Computer giant Acer hit by $50 million ransomware attack


> Computer giant Acer has been hit by a REvil ransomware attack where the threat actors are demanding the largest known ransom to date, $50,000,000.


----------



## lunarlander (Sep 22, 2007)

Stupid hackers, think money grows on trees. Just because a company is famous doesn't mean it can afford humongus sums of ransom money.


----------



## Couriant (Mar 26, 2002)

100M if they pay late, or a 20% discount if paid early....


----------



## managed (May 24, 2003)

20% discount looks like a good deal 

Much loss of face (and maybe cash) for Acer if this is true though.


----------



## Macboatmaster (Jan 15, 2010)

managed said:


> 20% discount looks like a good deal


In my opinion any payment is a VERY bad deal

IMHO there is absolutely no chance of Acer paying even with the hackers promise of



> The attackers also offered a 20% discount if payment was made by this past Wednesday. In return the ransomware gang would provide a decryptor, a vulnerability report, and the deletion of stolen files.
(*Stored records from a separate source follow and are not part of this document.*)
Lemma infer_binder_sound Γ a b T :
  infer_binder F I Γ a b = Ok T → has_type Γ (Pi a b) T ∧ has_type Γ (Sigma a b) T.
Proof.
  intros (l & Hl%infer_type_sound & (m & Hm%infer_type_sound & [= <-])%bind_Ok)%bind_Ok.
  rewrite (conv_universe _ _ _ (max_with_equiv l m)). split; [by apply T_Pi|by apply T_Sigma].
Qed.

Lemma infer_lam_sound Γ a b T : infer_lam F I Γ a b = Ok T → has_type Γ (Lam a b) T.
Proof.
  intros (l & Hl%infer_type_sound & (B & HB & [= <-])%bind_Ok)%bind_Ok.
  eapply T_Lam; eauto.
Qed.

Lemma infer_app_sound Γ f x T : infer_app F I C Γ f x = Ok T → has_type Γ (App f x) T.
Proof.
  intros (A & HA%I_sound & (u & Hu%whnf_conv & H)%bind_Ok)%bind_Ok.
  rewrite Hu in HA. destruct u; try done.
  apply bind_Ok in H as ([] & Hx%check_domain_sound & [= <-]). by eapply T_App.
Qed.

Lemma infer_pair_sound Γ a b T : infer_pair I Γ a b = Ok T → has_type Γ (Pair a b) T.
Proof.
  intros (A & HA & (B & HB & [= <-])%bind_Ok)%bind_Ok.
  apply T_Pair; [by apply I_sound|]. rewrite subst_shift_id. by apply I_sound.
Qed.

Lemma infer_fst_sound Γ p T : infer_fst F I Γ p = Ok T → has_type Γ (Fst p) T.
Proof.
  intros (A & HA%I_sound & (u & Hu%whnf_conv & H)%bind_Ok)%bind_Ok.
  rewrite Hu in HA. destruct u; try done. injection H as <-. by eapply T_Fst.
Qed.

Lemma infer_snd_sound Γ p T : infer_snd F I Γ p = Ok T → has_type Γ (Snd p) T.
Proof.
  intros (A & HA%I_sound & (u & Hu%whnf_conv & H)%bind_Ok)%bind_Ok.
  rewrite Hu in HA. destruct u; try done. injection H as <-. by eapply T_Snd.
Qed.

Lemma infer_id_sound Γ A x y T : infer_id F I C Γ A x y = Ok T → has_type Γ (Id A x y) T.
Proof.
  intros (l & Hl%infer_type_sound & ([] & Hx%check_domain_sound
    & ([] & Hy%check_domain_sound & [= <-])%bind_Ok)%bind_Ok)%bind_Ok.
  by apply T_Id.
Qed.

Lemma infer_refl_sound Γ x T : infer_refl I Γ x = Ok T → has_type Γ (Refl x) T.
Proof. intros (A & HA & [= <-])%bind_Ok. by apply T_Refl, I_sound. Qed.

Lemma infer_identity_elim_sound Γ dep motive base s T :
  infer_identity_elim F cgas I C Γ dep motive base s = Ok T →
  has_type Γ ((if dep then IdElim else J) motive base s) T.
Proof.
  intros (A & HA%I_sound & (u & Hu%whnf_conv & H)%bind_Ok)%bind_Ok. rewrite Hu in HA.
  destruct u as [| | | | | | | | | | | | |A' x y| | | |]; try done.
  apply bind_Ok in H as (M & HM%I_sound & (u & Hu'%whnf_conv & H)%bind_Ok).
  rewrite Hu' in HM. destruct u as [| | | | | |dom codom| | | | | | | | | | |]; try done.
  apply bind_Ok in H as (same & Hs & H). destruct same; [|done]. cbn [negb] in H.
  apply def_eq_conv in Hs.
  apply bind_Ok in H as ([res n] & Hp & (lv & Hlv & H)%bind_Ok).
  destruct lv as [l|]; [|done]. apply expect_universe_conv in Hlv.
  apply bind_Ok in H as ([] & Hb%check_domain_sound & [= <-]).
  destruct dep.
  - unfold path_motive in Hp. apply bind_Ok in Hp as (q & Hq%whnf_conv & Hp).
    destruct q as [| | | | | |path res'| | | | | | | | | | |]; try done.
    apply bind_Ok in Hp as (same & Hpath & Hp). destruct same; [|done].
    apply def_eq_conv in Hpath. injection Hp as <- <-.
    eapply T_IdElim; [done| |done].
    eapply T_Conv; [exact HM|]. apply conv_pi; [done|]. rewrite Hq.
    apply conv_pi; [done|]. by rewrite under_under.
  - injection Hp as <- <-. eapply T_J; [done| |done].
    eapply T_Conv; [exact HM|]. by apply conv_pi.
Qed.

(** Inductive declarations. *)
Lemma infer_index_types_sound Γ ixs :
  infer_index_types F I Γ ixs = Ok tt →
  ∃ il, ∀ i t, ixs !! i = Some t →
    has_type (index_context Γ (take i ixs)) t (Universe (il i)).
Proof.
  revert Γ. induction ixs as [|t ixs IH]; intros Γ; cbn [infer_index_types].
  { intros _. by exists (λ _, Level.Concrete (u32_of 0)). }
  intros (l & Hl%infer_type_sound & (il & H)%IH)%bind_Ok.
  exists (λ i, match i with 0 => l | S i => il i end).
  intros [|i] t' Ht; [by injection Ht as <-|]. by apply H.
Qed.

Definition field_typed (D : Term) (l : Level) (ixs : list Term) (Γ : Context)
    (index : nat) (fs : list (DataField Term)) (fl : nat → Level) : Prop :=
  ∀ i f, fs !! i = Some f →
    let Γi := field_context Γ D index (take i fs) in
    match recursive_indices f with
    | None => level_le (fl i) l ∧
        has_type Γi (field_domain D f (index + i)) (Universe (fl i))
    | Some values => length ixs = length values ∧
        ∀ j T v, ixs !! j = Some T → values !! j = Some v →
          has_type Γi v (argument_type (index + i) j T values)
    end.

Lemma field_typed_at D l ixs Γ fs fl i f :
  fs !! i = Some f → field_typed D l ixs Γ 0 fs fl →
  match recursive_indices f with
  | None => level_le (fl i) l ∧
      has_type (field_context Γ D 0 (take i fs)) (field_domain D f i) (Universe (fl i))
  | Some values => length ixs = length values ∧
      ∀ j T v, ixs !! j = Some T → values !! j = Some v →
        has_type (field_context Γ D 0 (take i fs)) v (argument_type i j T values)
  end.
Proof. intros Hf H. exact (H i f Hf). Qed.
which appears to have been the 17 March

At one point, the REvil operation offered a cryptic warning to Acer "to not repeat the fate of the SolarWind."

and I am sure as well that Acer would not for one moment believe the promise.
Even if it was honoured it would set a standard for the hackers that would open the flood gates.
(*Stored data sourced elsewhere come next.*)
Lemma case_domain_step_scoped acc f :
  domains_scoped acc → field_scoped n (length acc.2) f →
  domains_scoped (case_domain_step data motive acc f).
Proof.
  intros [Hs Hok] Hf. split; [|by apply case_domain_step_ok].
  destruct acc as [ds ps]. unfold domains_ok in Hok. cbn [fst snd] in *.
  intros i t H. cbn [case_domain_step fst] in H. apply lookup_app_Some in H as [H|[Hi H]]; [by apply Hs|].
  replace i with (length ds + (i - length ds)) by lia. revert H. generalize (i - length ds) as j.
  intros [|j] H; cbn in H.
  - injection H as <-. rewrite Nat.add_0_r. apply scoped_rebind; [|done]. by apply scoped_field_domain.
  - destruct (recursive_indices f) as [ixs|] eqn:Er; [|by destruct j].
    destruct j as [|j]; [|done]. injection H as <-. apply scoped_App; [|apply scoped_var; lia].
    apply scoped_apply_terms. rewrite Nat.add_assoc, <- Nat.add_assoc. split; [by apply scoped_shift_0|].
    rewrite Forall_map. assert (Forall (scoped (n + length ps)) ixs) as Hixs.
    { destruct f; try discriminate Er; injection Er as <-; [constructor|]. by apply scoped_tagged. }
    eapply Forall_impl; [exact Hixs|]. intros t Ht. apply scoped_rebind; [done|lia].
Qed.

Lemma case_domains_scoped fs acc :
  domains_scoped acc → (∀ i f, fs !! i = Some f → field_scoped n (length acc.2 + i) f) →
  domains_scoped (foldl (case_domain_step data motive) acc fs).
Proof.
  revert acc. induction fs as [|f fs IH]; intros acc Ha Hf; [done|]. cbn. apply IH.
  - apply case_domain_step_scoped; [done|]. specialize (Hf 0 f eq_refl). by rewrite Nat.add_0_r in Hf.
  - intros i g Hg. destruct acc as [ds ps]. cbn. rewrite length_app, <- Nat.add_assoc.
    by apply (Hf (S i)).
Qed.

Lemma case_type_scoped index c :
  constructor_scoped n c → scoped n (induction_case_type data motive index c).
Proof.
  intros [Hf Hi]. unfold induction_case_type. rewrite case_domains_step.
  pose proof (case_domains_positions data motive (fields c) ([], [])) as Hp.
  assert (domains_scoped (foldl (case_domain_step data motive) ([], []) (fields c))) as [Hds Hok].
  { apply case_domains_scoped; [|done]. split; [done|by intros []]. }
  destruct (foldl _ _ _) as [ds ps]. unfold domains_ok in Hok. cbn [fst snd length Nat.add] in *.
  apply scoped_foldr_Pi; [done|]. apply scoped_App; [apply scoped_apply_terms; split|].
  - by apply scoped_shift_0.
  - rewrite Forall_map. eapply Forall_impl; [exact Hi|]. intros t Ht. rewrite <- Hp in Ht.
    by apply scoped_rebind.
  - rewrite scoped_children by done. cbn [children]. apply Forall_cons_2; cbn [fst snd].
    + rewrite Nat.add_0_r. by apply scoped_shift_0.
    + apply scoped_tagged. rewrite Nat.add_0_r, Forall_map, Forall_forall. intros p Hpe.
      apply scoped_var. destruct ps; [by apply elem_of_nil in Hpe|]. specialize (Hok ltac:(done)). lia.
Qed.
End case_type.

(** ** Properties *)

(** Instantiating a telescope, which the checker does one argument after
    the other with shifted arguments, is the parallel substitution of all the
    arguments; it commutes with shifting, and a term that does not mention the
    telescope is left alone. *)
Theorem instantiate_exact t args n k :
  instantiate_fields t args = inst (rev args) t ∧
  shift_up (instantiate_fields t args) n k =
    instantiate_fields (shift_up t n (k + length args)) (shift_list n k args) ∧
  instantiate_fields (shift_up t (length args) 0) args = t.
Proof. split_and!; [apply instantiate_inst|apply shift_instantiate|apply instantiate_shift]. Qed.

(** The type of a branch of an induction moves with its context: computing
    it from a shifted family, motive and constructor gives the shifted type,
    for every mix of plain, dependent and recursive fields, and it mentions
    only what the family, the motive and the constructor mention. *)
Theorem case_type_exact data motive index c n k m :
  scoped m data → scoped m motive → constructor_scoped m c →
  shift_up (induction_case_type data motive index c) n k =
    induction_case_type (shift_up data n k) (shift_up motive n k) index (shift_constructor n k c) ∧
  scoped m (induction_case_type data motive index c).
Proof. intros. split; [apply shift_case_type|by apply case_type_scoped]. Qed.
Why Acer? - well I have my own ideas.


----------



## HOBOcs (Jan 5, 2004)

Wow..


----------



## 2twenty2 (Jul 17, 2003)

*Acer Confirms It Was Hacked Again* As Culprits Flaunt 60GB Of Stolen Customer Data

https://hothardware.com/news/acer-confirms-hacked-again-60gb-stolen-customer-data


----------



## 2twenty2 (Jul 17, 2003)

Acer hacked twice in a week by the same threat actor

https://www.bleepingcomputer.com/news/security/acer-hacked-twice-in-a-week-by-the-same-threat-actor/


----------



## lochlomonder (Jul 24, 2015)

This evinces the expression: "_Fool me once, shame on you; fool me twice, shame on me_" 🤦‍♂️


----------



## managed (May 24, 2003)

This reminds me of the famous quote by Oscar Wilde :-

"To lose one parent may be regarded as a misfortune; to lose both looks like carelessness"


----------



## lunarlander (Sep 22, 2007)

It is impossible to secure everything in one week, especially for a large organization like Acer. I pity them.

The best bang for the buck, IMHO, is for them to run a vulnerability checker like Nessus on everything then test and patch in order of the vulnerabilities' critical level.


----------